Cerca de 100 anos depois, assistimos Europa afora um discurso formulado sob as mesmas ideias. A culpabilização das pessoas imigrantes enquanto responsáveis por todas as crises tem sido constante na Alemanha, na França, no Reino Unido, nos Estados Unidos e, como é evidente, em Portugal.
Tornou-se frequente ouvir em conversas informais o tema “imigração” como ponto central de toda a discussão. Seja do ponto de vista social, económico ou até religioso, o diferente é visto como “estranho” ou “ameaçador”. Como era expectável, a discussão é conduzida com expressões pejorativas e nunca baseada no respeito e na promoção de direitos.
Para perceber a razão de todo o ódio, voltemos ao discurso de Hitler. A propaganda odiosa direcionada à comunidade judaica era essencialmente por razões económicas. Sob os argumentos de que eram habilidosos em negociações ou tinham influência do funcionalismo público, eram culpabilizados por uma crise da qual não eram responsáveis. Aliás, uma das primeiras medidas de segregação de Hitler foi a proibição de judeus em qualquer esfera do poder público. Isto acompanhado do discurso do “roubo de trabalho aos verdadeiros alemães” faz-me lembrar qualquer coisa…

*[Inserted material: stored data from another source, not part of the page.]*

Definition FD_TABLE_SIZE : Z := 64.
Definition MAX_FILE_DESCRIPTOR_TABLES : Z := 64.

Record FileDescriptorTable := mkTable { descriptors : list Z; t_pid : Z; in_use : bool }.

(** The addresses of the handler functions. *)
Inductive handler : Set :=
| Exit | Read | Write | Open | Close | Ioctl | Fork | Execve | Waitpid | Getpid | Sbrk | Yield | Mmap | Munmap.

(** [descs]: the FileDescriptor objects that the tables point to; [user]: the
    bytes of user memory. *)
Record kstate := mkK {
  syscall_table : list (option handler); g_file_descriptor_tables : list FileDescriptorTable;
  descs : gmap Z FileDescriptor; user : mem; ps : pstate; files : vfs; memory : vstate
}.
Abbreviation C := (cmd kstate).

Definition with_table t s := mkK t (g_file_descriptor_tables s) (descs s) (user s) (ps s) (files s) (memory s).
Definition with_fd_tables t s := mkK (syscall_table s) t (descs s) (user s) (ps s) (files s) (memory s).
Definition with_descs d s := mkK (syscall_table s) (g_file_descriptor_tables s) d (user s) (ps s) (files s) (memory s).
Definition with_user u s := mkK (syscall_table s) (g_file_descriptor_tables s) (descs s) u (ps s) (files s) (memory s).
Definition with_ps p s := mkK (syscall_table s) (g_file_descriptor_tables s) (descs s) (user s) p (files s) (memory s).
Definition with_files f s := mkK (syscall_table s) (g_file_descriptor_tables s) (descs s) (user s) (ps s) f (memory s).
Definition with_memory m s := mkK (syscall_table s) (g_file_descriptor_tables s) (descs s) (user s) (ps s) (files s) m.

(** Run a call of another component on its part of the state. *)
Definition on {T A} (get : kstate -> T) (put : T -> kstate -> kstate) (c : cmd T A) : C A := fun s =>
  match c (get s) with Ret (t, a) => Ret (put t s, a) | Fault => Fault | Spin => Spin end.
Definition on_user {A} (c : cmd mem A) : C A := on user with_user c.
Definition on_ps {A} (c : cmd pstate A) : C A := on ps with_ps c.
Definition on_files {A} (c : cmd vfs A) : C A := on files with_files c.
Definition on_memory {A} (c : cmd vstate A) : C A := on memory with_memory c.

(** Bytes that a callee reads or writes at a user address. *)
Fixpoint read_bytes (n : nat) (p : Z) : cmd mem (list Z) :=
  match n with O => mret [] | S n' => b ← load p; l ← read_bytes n' (p + 1); mret (b :: l) end.
Fixpoint write_bytes (l : list Z) (p : Z) : cmd mem unit :=
  match l with [] => mret tt | b :: l' => store p b;; write_bytes l' (p + 1) end.
Definition read_string (p : Z) : cmd mem (list Z) := n ← strlen p; read_bytes (Z.to_nat n) p.

(** process_manager->current_process *)
Definition current : C Z :=
  a ← gets (fun s : kstate => pm_set (ps s)); if (a : bool) then on_ps (getm Process.current_process) else fault.
Definition current_pcb (a : Z) : C Process := on_ps (rdp a).

Definition set_syscall_result v p := mkProcess
  (p_pid p) (p_name p) (p_state p) (p_privilege p) (p_priority p) (p_base_priority p)
    (p_time_slice p) (p_total_runtime p) (p_wakeup_time p) (p_regs p) (p_kernel_stack p)
    (p_kernel_stack_size p) (p_user_stack p) (p_user_stack_size p) (p_parent_pid p)
    (p_page_directory p) (p_memory_regions p) (p_argc p) (p_argv p) (p_exit_code p) v
    (p_last_tick p) (p_entry_point p) (p_next p).

(** ** Descriptor tables *)

Definition get_table (t : Z) : C FileDescriptorTable :=
  l ← gets g_file_descriptor_tables; lift (deref (zget l t)).
Definition put_table (t : Z) (tb : FileDescriptorTable) : C unit :=
  l ← gets g_file_descriptor_tables; l' ← lift (deref (zset l t tb)); modify (with_fd_tables l').

(** for (i = i; i < i + n; i++) the first table with this property, or -1 *)
Fixpoint find_table (n : nat) (test : FileDescriptorTable -> bool) (i : Z) : C Z :=
  match n with
  | O => mret (-1)
  | S n' => tb ← get_table i; if test tb then mret i else find_table n' test (i + 1)
  end.

Definition get_file_descriptor_table : C Z :=
  current ← current;
  if decide (current = 0) then mret (-1) else
  c ← current_pcb current;
  let pid := p_pid c in
  i ← find_table (Z.to_nat MAX_FILE_DESCRIPTOR_TABLES) (fun tb => in_use tb && bool_decide (t_pid tb = pid)) 0;
  if decide (i <> -1) then mret i else
  i ← find_table (Z.to_nat MAX_FILE_DESCRIPTOR_TABLES) (fun tb => negb (in_use tb)) 0;
  if decide (i <> -1) then
    put_table i (mkTable (replicate (Z.to_nat FD_TABLE_SIZE) 0) pid true);; mret i
  else mret (-1).

Fixpoint alloc_fd_loop (n : nat) (t fd i : Z) : C Z :=
  match n with
  | O => mret (-1)
  | S n' =>
      tb ← get_table t;
      d ← lift (deref (zget (descriptors tb) i));
      if decide (d = 0) then
        l ← lift (deref (zset (descriptors tb) i fd));
        put_table t (mkTable l (t_pid tb) (in_use tb));; mret i
      else alloc_fd_loop n' t fd (i + 1)
  end.
Definition alloc_fd (fd : Z) : C Z :=
  t ← get_file_descriptor_table;
  if decide (t = -1) then mret (-1) else alloc_fd_loop (Z.to_nat FD_TABLE_SIZE) t fd 0.

Definition get_fd (fd : Z) : C Z :=
  t ← get_file_descriptor_table;
  if decide (t = -1 \/ fd < 0 \/ FD_TABLE_SIZE <= fd) then mret 0 else
  tb ← get_table t; lift (deref (zget (descriptors tb) fd)).

Definition free_fd (fd : Z) : C unit :=
  t ← get_file_descriptor_table;
  if decide (t = -1 \/ fd < 0 \/ FD_TABLE_SIZE <= fd) then mret tt else
  tb ← get_table t;
  l ← lift (deref (zset (descriptors tb) fd 0));
  put_table t (mkTable l (t_pid tb) (in_use tb)).

Definition get_desc (a : Z) : C FileDescriptor := m ← gets descs; lift (deref (m !! a)).
Definition put_desc (a : Z) (d : FileDescriptor) : C unit := modify (fun s => with_descs (<[a := d]> (descs s)) s).

(** ** The handlers. Results are [int]. *)

Section handlers.
Context `{Process.Kernel} `{Vfs.Env} `{Paging.Env}.

Definition syscall_handler_exit (exit_code : Z) : C Z :=
  pid ← on_ps get_current_pid;
  on_ps (Process.terminate_process pid exit_code);;
  mret 0.

(** The operation of a descriptor, 0 when there is none: !file_desc ||
    !file_desc->ops || !file_desc->ops->op *)
Definition file_op (file_desc : Z) (op : FileOperations -> Z) : C Z :=
  if decide (file_desc = 0) then mret 0 else
  d ← get_desc file_desc;
  if decide (fd_ops d = 0) then mret 0 else
  o ← on_files (get_ops_at (fd_ops d)); mret (op o).

(** if (n > 0) file_desc->offset += n *)
Definition advance (file_desc n : Z) : C unit :=
  if decide (n > 0) then
    d ← get_desc file_desc; put_desc file_desc (set_fd_offset (u32 (fd_offset d + n)) d)
  else mret tt.

Definition syscall_handler_read (fd buf count : Z) : C Z :=
  file_desc ← get_fd (s32 fd);
  f ← file_op file_desc op_read;
  if decide (f = 0) then mret (-1) else
  d ← get_desc file_desc;
  '(n, bytes) ← on_files (call_read f (fd_inode d) count (fd_offset d));
  on_user (write_bytes bytes buf);;
  advance file_desc n;;
  mret (s32 n).

Definition syscall_handler_write (fd buf count : Z) : C Z :=
  file_desc ← get_fd (s32 fd);
  f ← file_op file_desc op_write;
  if decide (f = 0) then mret (-1) else
  d ← get_desc file_desc;
  bytes ← on_user (read_bytes (Z.to_nat count) buf);
  n ← on_files (call_write f (fd_inode d) bytes (fd_offset d));
  advance file_desc n;;
  mret (s32 n).

Definition syscall_handler_open (pathname flags : Z) : C Z :=
  if decide (pathname = 0) then mret (-1) else
  path ← on_user (read_string pathname);
  on_files (Vfs.vfs_open (Some path) (s32 flags)).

É preciso dizer: uma falsa narrativa está em curso outra vez. A responsabilização de pessoas imigrantes pela crise na habitação é um exemplo a ser desmontado. Não, não há uma crise por culpa dos imigrantes. A crise é causada pelos grandes senhores da especulação imobiliária que, sendo muitas vezes estrangeiros, não são vítimas do mesmo discurso. E talvez seja este o ponto essencial. O ódio é direcionado aos diferentes, desde que estes sejam pobres. Sendo assim, a xenofobia é, em certo ponto, uma reprodução do capitalismo. É a reprodução do capitalismo que usa o medo como arma política. É a reprodução do capitalismo que mata em nome do lucro. É a reprodução do capitalismo que joga a culpa nos mais fracos quando entra em crise.
Por outro lado, urge refletir o surgimento de grupos extremistas de cunho racista e xenófobo. Eles não surgem por acaso e são resultados da ausência de posição de alguns dos partidos democráticos. Para além da inação de alguns, o apoio assumido e orgulhoso de outros resulta numa preocupante entrada destes movimentos nas estruturas do poder estabelecido. Estruturas estas que se ausentam do combate às falsas narrativas e tentam apresentar-se como “poder moderador” entre supostos “lados” de uma balança. Não existem duas posições válidas a serem analisadas. Existe uma que deve ser criminalizada e punida e outra que deve ser cumprida e promovida.
As comparações estão feitas e para qualquer pessoa com “dois dedos de testa” são instintivas. Não dizemos que grupos como o 1143 ou partidos como o Chega são neofascistas porque gostamos de o fazer. Dizemos porque é nossa obrigação fazê-lo. É nossa obrigação dizer que um momento vergonhoso da história da humanidade está prestes a ser repetido. É nossa obrigação dizer que os responsáveis pela crise são aqueles que lucram com ela. É nossa obrigação dizer que pessoas imigrantes são seres humanos e merecem dignidade. Para além de dizer, é também nossa obrigação fazer. Fazer mais por aqueles e aquelas que mantêm este país de pé. Fazer mais por aqueles e aquelas que travam uma verdadeira batalha com as instituições públicas em busca de uma “legalização”. Fazer mais por aqueles e aquelas que nos seus trabalhos, escolas e casas são culpabilizados de forma arbitrária e injusta. Fazer mais pelo fim da xenofobia e, sendo assim, pelo fim do capitalismo.